Pseudomembran timbul lokal kemudian menjalar kefaring, tonsil, laring, dan saluran nafas atas. Kelenjar getah bening sekitarnya akan membengkak dan mengandung toksin. Eksotoksin bila mengenai otot jantung akan menyebabkan miokarditis toksik atau jika mengenai jaringan saraf perifer sehingga timbul paralysis terutama otot-otot pernafasan. Toksin juga dapat menimbulkan nekrosis fokal pada hati dan ginjal, yang dapat menimbulkan nefritis interstitialis. Kematian pasien difteria pada umumnya disebabkan  oleh terjadinya sumbatan jalan nafas akibat pseudomembran pada laring dan trakea, gagal jantung karena miokardititis, atau gagal nafas akibat terjadinya bronkopneumonia.
Penularan penyakit difteria adalah melalui udara (droplet infection), tetapi dapat juga melalui perantaraan alat atau benda yang  terkontaminasi oleh kuman difteria.Penyakit dapat mengenai bayi tapi kebayakan pada anak usia balita. Penyakit Difteria dapat berat atau ringan bergantung dari virulensi, banyaknya basil, dan daya tahan tubuh anak. Bila ringan hanya berupa keluhan sakit menelan dan akan sembuh sendiri serta dapat menimbulkan kekebalan pada anak jika daya tahan tubuhnya baik. Tetapi kebanyakan pasien datang berobat sering dalam keadaan berat seperti telah adanya bullneck atau sudah stridor atau dispnea. Pasien difteria selalu dirawat dirumah sakit karena mempunyai resiko terjadi komplikasi seperti mioarditis atau sumbatan jalan nafas (Ngastiyah, 1997).
Menurut Iwansain,2008 dalam www.iwansain.wordpress.com secara sederhana pathofisiologi difteri yaitu :
  1. Kuman difteri masuk dan berkembang biak pada saluran nafas atas, dan dapat juga pada vulva, kulit, mata.
  2. Kuman membentuk pseudomembran dan melepaskan eksotoksin. Pseudomembran timbul lokal dan menjalar dari faring, laring, dan saluran nafas atas. Kelenjar getah bening akan tampak membengkak dan mengandung toksin.
  3. Bila eksotoksin mengenai otot jantung akan mengakibatkan terjadinya miokarditis dan timbul paralysis otot-otot pernafasan bila mengenai jaringan saraf.
  4. Sumbatan pada jalan nafas sering terjadi akibat dari pseudomembran pada laring dan trakea dan dapat menyebabkan kondisi yang fatal.


D.    Manifestasi Klinis
Gejala mulai timbul dalam waktu 1-4 hari setelah terinfeksi.
Sacara umum gejala yang timbul berupa (FKUI, 1999) :
  1. Demam yang tidak terlalu tinggi
  2. Denyut jantung cepat
  3. Lesu dan lemah
  4. Menggigil
  5. Mual muntah
  6. Nyeri saat menelan dan anoreksia
  7. Pucat
  8. Pembengkakan kelenjar limfa dileher
  9. Sakit kepala
  10. Pembengkakan kelenjar limfa dileher
  11. Sesak nafas
  12. Serak
 E.     Komplikasi
Komplikasi yang timbul pada pasien difteri menurut  Rampengan (1993) yaitu :
  1. Infeksi tumpangan oleh kuman lain
Infeksi ini dapat disebabkan oleh kuman  Streptococus dan staphylococcus. Pasien dengan infeksi tumpangan kuman Streptococus sering mengalami panas tinggi.

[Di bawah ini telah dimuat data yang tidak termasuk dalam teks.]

(** *** Witness: an image with one segment that starts in the middle of a page *)
Definition demo_segment : Elf64ProgramHeader := mkPh 1 0x123 0x400123 0x1010 0x3000.
Definition demo_note : Elf64ProgramHeader := mkPh 4 0 0 0 0.
Definition demo_elf : Elf64Header := mkElf 0x400130 64 2.

Definition ph_bytes (ph : Elf64ProgramHeader) : list Z :=
  le_bytes 4 (p_type ph) ++ le_bytes 4 5 ++ le_bytes 8 (p_offset ph) ++ le_bytes 8 (p_vaddr ph) ++ le_bytes 8 0 ++ le_bytes 8 (p_filesz ph) ++ le_bytes 8 (p_memsz ph) ++ le_bytes 8 0x1000.
Definition demo_image : memory :=
  blocks [(0x10000, replicate 24 0 ++ le_bytes 8 (e_entry demo_elf) ++ le_bytes 8 (e_phoff demo_elf) ++ replicate 16 0 ++ le_bytes 2 (e_phnum demo_elf) ++ replicate 6 0 ++
    ph_bytes demo_segment ++ ph_bytes demo_note)].

Lemma demo_elf_at : elf_at demo_image 0x10000 demo_elf [demo_segment; demo_note].
Proof.
  split; [unfold is_u64; cbn; lia| |].
  - exists (replicate 24 0), (replicate 16 0). split_and!; [done|done|]. apply holdsb_holds. by vm_compute.
  - intros [|[|i]] ph Hi; [injection Hi as <-|injection Hi as <-|done]; (split; [unfold is_u64; cbn; lia|]); exists 5, 0, 0x1000; apply holdsb_holds; by vm_compute.
Qed.

Lemma LoadElfProgram_loads_witness :
  exists css y', LoadElfProgram demo_image 20 0x10000 demo_running = Ret (Val (0x400130, mjoin css), y') /\ NoDup (copy_to <$> mjoin css).
Proof.
  destruct (LoadElfProgram_loads demo_image 2 demo_running 20 demo_proc 30 demo_space ∅ 0x10000 demo_elf [demo_segment; demo_note] demo_elf_at)
    as (css & y' & _ & _ & HL & _ & _ & _ & _ & Hnd & _).
  - split; [done..| |exact (conj sample_phys_wf (proj1 sample_phys_free))]. split; [exact (om_new_ok (M:=BinaryTree) MemoryMapping)|]. split; [apply map_Forall_empty|]. intros b z ? ? Hb. exfalso. by rewrite lookup_empty in Hb.
  - exact (proj2 sample_phys_free).
  - change (loads _) with [demo_segment]. constructor; [|constructor]. split; try change (page_offset demo_segment) with 0x123; unfold is_u64, demo_segment; cbn [p_vaddr p_filesz p_memsz p_offset]; lia.
  - split; constructor.
  - change (loads _) with [demo_segment]. constructor; [|constructor]. intros b z Hb. by rewrite lookup_empty in Hb.
  - by vm_compute.
  - exists css, y'. exact (conj HL Hnd).
Defined.
(* ===== verification/Runtime.v ===== *)
(** * The runtime of user programs (lib/mammoth)

    Ports as programs use them (ipc/port_server.cpp, ipc/port_client.cpp), the
    capabilities a program starts with (util/init.cpp) and the hand-off of them
    at boot: what the kernel's loader wrote into the port of the first program
    is what the program finds in its variables. *)

From Stdlib Require Import ZArith Lia.
From stdpp Require Import base tactics numbers list gmap.
From S2P Require Import Prelude Status LinkedList Hash HashMap PhysMem MemObject BinaryTree OrderedMap MappingTree Paging AddressSpace Capability Sched Ipc Process Buffer RawMem Acpi Loader.

(** ** Ports (ipc/port_server.cpp, ipc/port_client.cpp)

    A stub of a system call returns the error code of the call; the object keeps the capability of the port. *)
Record PortServer : Type := mkPortServer { server_cap : Z }.
Record PortClient : Type := mkPortClient { client_cap : Z }.

Definition PortServer_Create : K PortServer := port ← PortCreate; mret (mkPortServer port).
Definition PortServer_AdoptCap (cap : Z) : PortServer := mkPortServer cap.
Definition AdoptPort (cap : Z) : PortClient := mkPortClient cap.

(** The call [CapDuplicate] on the table of the current process. *)
Definition ZCapDuplicate (cap_in perm_mask : Z) : K Z :=
  '(err, cap) ← on_table (fun t => '(err, cap, t) ← CapDuplicate cap_in perm_mask t; Ret ((err, cap), t));
  RET_ERR err;;
  lift (deref cap).

(** [~(kZionPerm_Read)], 64 bits wide. *)
Definition CreateClient (s : PortServer) : K PortClient :=
  new_port ← ZCapDuplicate (server_cap s) (Z.lxor (2 ^ 64 - 1) kZionPerm_Read);
  mret (AdoptPort new_port).

(** The buffer [old] after the received bytes were copied to its start. *)
Definition overlay (bytes old : list Z) : list Z := bytes ++ drop (length bytes) old.

(** The bytes received, the number of them and the capability. *)
Definition RecvCap (s : PortServer) (num_bytes : Z) (msg : list Z) : K (Z * list Z * Z) :=
  resp ← PortRecv (server_cap s) (mkRecv num_bytes 1);
  match resp_caps resp with
  | [cap] => mret (Z.of_nat (length (resp_data resp)), overlay (resp_data resp) msg, cap)
  | _ => fail FAILED_PRECONDITION
  end.

Definition PollForIntCap (s : PortServer) : K (Z * Z) :=
  resp ← PortPoll (server_cap s) (mkRecv 8 1);
  if negb (Z.of_nat (length (resp_data resp)) =? 8) then fail FAILED_PRECONDITION else
  match resp_caps resp with
  | [cap] => mret (le_val (resp_data resp), cap)
  | _ => fail FAILED_PRECONDITION
  end.

(** [byte] and [data] are what the local variable holds before. *)
Definition RecvChar (s : PortServer) (byte : list Z) : K Z :=
  resp ← PortRecv (server_cap s) (mkRecv 1 0);
  mret (le_val (overlay (resp_data resp) byte)).

Definition RecvUint16 (s : PortServer) (data : list Z) : K Z :=
  resp ← PortRecv (server_cap s) (mkRecv 2 0);
  mret (le_val (overlay (resp_data resp) data)).

Definition PortClient_WriteMessage (c : PortClient) (obj : list Z) (cap : Z) : K unit :=
  PortSend (client_cap c) (mkSend (Z.of_nat (length obj)) obj 1 [cap]).

(** The characters with the zero that ends them. *)
Definition WriteString (c : PortClient) (str : list Z) (cap : Z) : K unit :=
  PortSend (client_cap c) (mkSend (Z.of_nat (length str) + 1) (str ++ [0]) 1 [cap]).

Definition WriteByte (c : PortClient) (byte : Z) : K unit := PortSend (client_cap c) (mkSend 1 (le_bytes 1 byte) 0 []).
Definition Write16 (c : PortClient) (data : Z) : K unit := PortSend (client_cap c) (mkSend 2 (le_bytes 2 data) 0 []).
Definition Write64 (c : PortClient) (data : Z) : K unit := PortSend (client_cap c) (mkSend 8 (le_bytes 8 data) 0 []).

(** *** Answers (ipc/response_context.h) *)
Record ResponseContext : Type := mkContext { reply_port_ : Z; written_ : bool }.
Definition ResponseContext_new (reply_port : Z) : ResponseContext := mkContext reply_port false.

(** The context counts as written also when the send fails. *)
Definition WriteStruct (x : ResponseContext) (response : list Z) : ResponseContext * K unit :=
  (mkContext (reply_port_ x) true, ReplyPortSend (reply_port_ x) (mkSend (Z.of_nat (length response)) response 0 [])).
Definition WriteStructWithCap (x : ResponseContext) (response : list Z) (capability : Z) : ResponseContext * K unit :=
  (mkContext (reply_port_ x) true, ReplyPortSend (reply_port_ x) (mkSend (Z.of_nat (length response)) response 1 [capability])).
Definition Context_WriteError (x : ResponseContext) (code : Z) : ResponseContext * K unit :=
  (mkContext (reply_port_ x) true, ReplyPortSend (reply_port_ x) (mkSend 16 (le_bytes 8 (2 ^ 64 - 1) ++ le_bytes 8 code) 0 [])).
Definition HasWritten (x : ResponseContext) : bool := written_ x.

(** ** The capabilities a program starts with (util/init.cpp) *)
Record InitCaps : Type := mkInit {
  gSelfProcCap : Z; gSelfVmasCap : Z; gInitEndpointCap : Z;
  gBootDenaliVmmoCap : Z; gBootVictoriaFallsVmmoCap : Z; gBootPciVmmoCap : Z; gBootFramebufferVmmoCap : Z;
}.
Definition no_caps : InitCaps := mkInit 0 0 0 0 0 0 0.

(** The [switch] of [ParseInitPort]. *)
Definition assign_init (init_sig init_cap : Z) (g : InitCaps) : InitCaps :=
  let '(mkInit proc vmas ep denali vf pci fb) := g in
  if init_sig =? Z_INIT_SELF_PROC then mkInit init_cap vmas ep denali vf pci fb
  else if init_sig =? Z_INIT_SELF_VMAS then mkInit proc init_cap ep denali vf pci fb
  else if init_sig =? Z_INIT_ENDPOINT then mkInit proc vmas init_cap denali vf pci fb
  else if init_sig =? Z_BOOT_DENALI_VMMO then mkInit proc vmas ep init_cap vf pci fb
  else if init_sig =? Z_BOOT_VICTORIA_FALLS_VMMO then mkInit proc vmas ep denali init_cap pci fb
  else if init_sig =? Z_BOOT_PCI_VMMO then mkInit proc vmas ep denali vf init_cap fb
  else if init_sig =? Z_BOOT_FRAMEBUFFER_INFO_VMMO then mkInit proc vmas ep denali vf pci init_cap
  else g.

Fixpoint parse_loop (fuel : nat) (port : PortServer) (g : InitCaps) : K InitCaps := fun k =>
  match fuel with
  | O => NoFuel
  | S fuel' =>
      '(ret, k) ← PollForIntCap port k;
      match ret with
      | Err EMPTY => Ret (Val g, k)
      | Err e => Ret (Err e, k)
      | Blocked => Ret (Blocked, k)
      | Val (init_sig, init_cap) => parse_loop fuel' port (assign_init init_sig init_cap g) k
      end
  end.

Definition ParseInitPort (fuel : nat) (init_port_cap : Z) (g : InitCaps) : K InitCaps :=
  parse_loop fuel (PortServer_AdoptCap init_port_cap) g.

(** ** Reading the port *)
Definition init_msg (e : Z * Capability) : IpcMessage := mkMsg (init_bytes e.1) [Some e.2] None.

Lemma init_bytes_le id : init_bytes id = le_bytes 8 id.
Proof.
  assert (forall i, Z.land (Z.shiftr id (8 * Z.of_nat i)) 0xff = (id / 2 ^ (8 * Z.of_nat i)) mod 256) as H.
  { intros i. rewrite Z.shiftr_div_pow2 by lia. change 0xff with (2 ^ 8 - 1). by rewrite land_low. }
  unfold init_bytes. cbn [seq fmap list_fmap le_bytes]. rewrite !H, !Z.div_div by lia. repeat f_equal. by rewrite Z.div_1_r.
Qed.

Definition may_read (t : CapabilityTable) (pcap : Z) (port : positive) : Prop :=
  exists c, caps t !! pcap = Some (Some c) /\ obj_ c = mkObj PORT port /\ HasPermissions c kZionPerm_Read = true.

(** The process that reads: its table, and the port it may read from. *)
Record reader k (pcap : Z) (port : positive) (t : CapabilityTable) (pending : list IpcMessage) : Prop := {
  rd_table : tables k !! cur k = Some t;
  rd_wf : table_wf t;
  rd_cap : may_read t pcap port;
  rd_port : exists x, ipc_objects k !! port = Some x /\ message_queue_ x = UnboundedMessageQueue pending;
}.
(** ** The calling process *)

(** Its table [t], and its address space [sp] with the mappings [m], which [vcap] names; no mapping is where the next region goes. *)
Record owner (y : system) (t : CapabilityTable) (vcap : Z) (a : positive) (sp : AddressSpace) (m : gmap Z MemoryMapping) : Prop := {
  ow_table : tables (ker y) !! cur (ker y) = Some t;
  ow_wf : table_wf t;
  ow_vmas : exists c, caps t !! vcap = Some (Some c) /\ obj_ c = mkObj ADDRESS_SPACE a /\ HasPermissions c kZionPerm_Write = true;
  ow_space : spaces y !! a = Some sp;
  ow_tree : tree_wf (mem_objects y) (mapping_tree_ sp) m;
  ow_memmap : memmap_wf sp;
  ow_free : forall b z, m !! b = Some z -> b < vaddr_limit z /\ (vaddr_limit z <= next_memmap_addr_ sp \/ 0x3000000000 <= b);
}.

Definition names_memory (t : CapabilityTable) (cap : Z) (r : positive) : Prop :=
  exists c, caps t !! cap = Some (Some c) /\ obj_ c = mkObj MEMORY_OBJECT r /\ HasPermissions c kZionPerm_Write = true /\ HasPermissions c kZionPerm_Read = true.

Lemma check_val {A} (m : Sys A) y a y' : m y = Ret (Val a, y') -> check m y = Ret (Val a, y').
Proof. intros Hm. unfold check. by rewrite Hm. Qed.

Lemma on_table_known {B} (t : CapabilityTable) id c (f : option Capability -> Sys B) y :
  tables (ker y) !! cur (ker y) = Some t -> table_wf t -> caps t !! id = Some (Some c) -> (on_kernel (on_table (GetCapability id)) ≫= f) y = f (Some c) y.
Proof.
  intros Ht Hw Hc. rewrite (sys_kernel _ _ y (Some c) (ker y)) by (rewrite (on_table_Get (ker y) t) by done; by rewrite Hc). by destruct y.
Qed.

Lemma ret_ok {B} (f : unit -> Sys B) e y : e = OK -> (on_kernel (RET_ERR e) ≫= f) y = f tt y.
Proof. intros ->. by destruct y. Qed.

Lemma validate_ok ty c r perms : obj_ c = mkObj ty r -> HasPermissions c perms = true -> ValidateCapability ty (Some c) perms = OK.
Proof. intros Ho Hp. unfold ValidateCapability. by rewrite Ho, bool_decide_eq_true_2, Hp. Qed.

Lemma Capability_obj_ok ty c r : obj_ c = mkObj ty r -> Capability_obj ty c = Ret r.
Proof. intros Ho. unfold Capability_obj. rewrite Ho. cbn. by rewrite decide_True || rewrite bool_decide_eq_true_2. Qed.

(** ** Mapping and unmapping *)
Lemma align_up_aligned n : n mod kPageSize = 0 -> align_up n (2 ^ 12) = n.
Proof.
  unfold kPageSize, align_up. intros Hm. pose proof (Z.div_mod n 0x1000 ltac:(lia)) as Hd. change (2 ^ 12) with 0x1000. rewrite Hd at 1.
  replace (0x1000 * (n / 0x1000) + n mod 0x1000 + 0x1000 - 1) with (0xFFF + (n / 0x1000) * 0x1000) by lia. rewrite Z.div_add by lia. change (0xFFF / 0x1000) with 0. lia.
Qed.

(** Where the next region goes, and where the one after it. *)
Definition next_after (sp : AddressSpace) (size : Z) : Z := next_memmap_addr_ sp + align_up size kPageSize.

  1. Lokal ( obstruksi jalan nafas )
Obstruksi jalan nafas dapt terjadi akibat membran atau oedema jalan nafas dengan segala akibatnya,  bronkopneumonia dan atelektasis.
  1. Sistemik
    1. Kardiovaskuler
1)      Miokarditis
Sering timbul akibat komplikasi difteri tetapi dapat juga terjadi pada bentuk ringan.komlikasi terhadap penyakit jantung pada anak diperkirakan 10-20%. Makin luas lesi local dan makin terlambat pemberian oksitosin,miokarditis makin sering terjadi.faktor lain yang mempengaruhi terjadinya miokarditis yaitu virulensi kuman.
Melemahnya jantung pertama atau  adanya aritmia  menunjukan gejala-gejala miokarditis.
Maimunah dkk (1965) membagi kelainan EKG pada miokarditis difteri atas:
a)      Gangguan kondiksi .
b)      Kerusakan miokard:perubahan gelomgang T yang disertai dengan atau tanpa deviasi segmen ST.
c)      Aritmia: sinus takikardia atau bradikardia .
2)      Neuritis
Manifestasi klinisnya yaitu:
a)      Timbul setelah masa laten
b)      Lesi biasanya bilateral dimana motorik kena lebih dominant daripada sensorik
c)      Kelainan ini biasanya sembuh sempurna
  1. Susunan saraf
Penderita difteri akan mengalami komplikasi pada system saraf terutama sistem motorik.
Parese atau paralysis dapat berupa :
1)      Paralisis atau parese palatum mole
a)      Merupakan manifestasi sraf yang paling sering
b)      Timbul pada minggu ketiga dank has dengan adanya suara hidung dan regurgutasi hidung.
c)      Kelainan ini biasanya hilang sama sekali dalam 1-2 minggu.
2)      Ocular palsy
Biasanya timbul pada minggu kelima atau khas ditandai oleh paralisisdari otot akomodasi yang menyebabkan penglihatan menjadi kabur,otot yang terkena adalah rectus exsternus.
3)      Paralisis diafragma
Dapat tejadi pada minggu ke5-7
Paralysis ini disebabkan oleh neuritis n. phrenicus dan bila tadak segera diatasi penderita akan meninggal.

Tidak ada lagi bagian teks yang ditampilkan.